# ABOUT THIS TASK
Can you quote the lines below exactly, starting at the line with "#[local] Hint Resolve ok_maybe_run : rx_ok." and going through the last one?

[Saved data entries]

---------------

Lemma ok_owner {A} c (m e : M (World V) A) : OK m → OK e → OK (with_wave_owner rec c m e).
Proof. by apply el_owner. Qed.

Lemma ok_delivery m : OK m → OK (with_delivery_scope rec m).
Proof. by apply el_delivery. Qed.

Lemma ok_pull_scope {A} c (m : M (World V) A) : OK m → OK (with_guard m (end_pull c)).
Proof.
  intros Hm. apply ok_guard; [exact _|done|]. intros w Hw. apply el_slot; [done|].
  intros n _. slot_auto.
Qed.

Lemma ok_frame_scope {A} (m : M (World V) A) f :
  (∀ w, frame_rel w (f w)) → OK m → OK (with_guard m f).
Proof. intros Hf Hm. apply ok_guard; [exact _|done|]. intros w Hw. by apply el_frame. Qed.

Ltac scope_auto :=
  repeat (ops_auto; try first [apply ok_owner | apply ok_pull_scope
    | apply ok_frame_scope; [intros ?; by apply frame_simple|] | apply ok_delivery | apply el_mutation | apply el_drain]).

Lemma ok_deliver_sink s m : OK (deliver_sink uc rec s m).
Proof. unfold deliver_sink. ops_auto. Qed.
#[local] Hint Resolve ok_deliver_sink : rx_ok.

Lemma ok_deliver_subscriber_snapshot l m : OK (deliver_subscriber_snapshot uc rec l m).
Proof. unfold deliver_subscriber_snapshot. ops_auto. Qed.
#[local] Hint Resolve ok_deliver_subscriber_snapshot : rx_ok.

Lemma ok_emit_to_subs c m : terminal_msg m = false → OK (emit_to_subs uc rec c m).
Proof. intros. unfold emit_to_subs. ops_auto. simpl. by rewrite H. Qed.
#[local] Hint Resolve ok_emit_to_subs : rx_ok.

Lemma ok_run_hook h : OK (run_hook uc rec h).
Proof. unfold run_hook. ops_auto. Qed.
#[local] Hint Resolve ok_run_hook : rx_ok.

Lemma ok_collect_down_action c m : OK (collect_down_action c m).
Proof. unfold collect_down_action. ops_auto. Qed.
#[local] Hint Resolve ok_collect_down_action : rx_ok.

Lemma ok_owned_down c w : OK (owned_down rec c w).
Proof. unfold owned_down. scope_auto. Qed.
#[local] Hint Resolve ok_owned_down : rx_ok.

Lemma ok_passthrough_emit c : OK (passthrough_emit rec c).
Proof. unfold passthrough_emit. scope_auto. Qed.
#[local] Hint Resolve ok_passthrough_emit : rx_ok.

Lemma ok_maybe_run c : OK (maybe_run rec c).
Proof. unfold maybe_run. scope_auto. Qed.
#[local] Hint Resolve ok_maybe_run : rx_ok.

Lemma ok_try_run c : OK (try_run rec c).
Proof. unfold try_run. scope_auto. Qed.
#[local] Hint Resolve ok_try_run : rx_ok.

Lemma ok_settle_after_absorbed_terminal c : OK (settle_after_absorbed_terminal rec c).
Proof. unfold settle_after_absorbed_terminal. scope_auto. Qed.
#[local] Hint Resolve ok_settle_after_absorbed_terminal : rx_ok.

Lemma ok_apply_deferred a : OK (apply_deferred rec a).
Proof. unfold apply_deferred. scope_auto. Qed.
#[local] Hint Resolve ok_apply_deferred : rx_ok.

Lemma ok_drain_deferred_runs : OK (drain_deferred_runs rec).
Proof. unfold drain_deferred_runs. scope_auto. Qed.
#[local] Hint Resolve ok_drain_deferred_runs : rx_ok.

---------------

# EXERCISE ANSWER
#[local] Hint Resolve ok_maybe_run : rx_ok.

Lemma ok_try_run c : OK (try_run rec c).
Proof. unfold try_run. scope_auto. Qed.
#[local] Hint Resolve ok_try_run : rx_ok.

Lemma ok_settle_after_absorbed_terminal c : OK (settle_after_absorbed_terminal rec c).
Proof. unfold settle_after_absorbed_terminal. scope_auto. Qed.
#[local] Hint Resolve ok_settle_after_absorbed_terminal : rx_ok.

Lemma ok_apply_deferred a : OK (apply_deferred rec a).
Proof. unfold apply_deferred. scope_auto. Qed.
#[local] Hint Resolve ok_apply_deferred : rx_ok.

Lemma ok_drain_deferred_runs : OK (drain_deferred_runs rec).
Proof. unfold drain_deferred_runs. scope_auto. Qed.
#[local] Hint Resolve ok_drain_deferred_runs : rx_ok.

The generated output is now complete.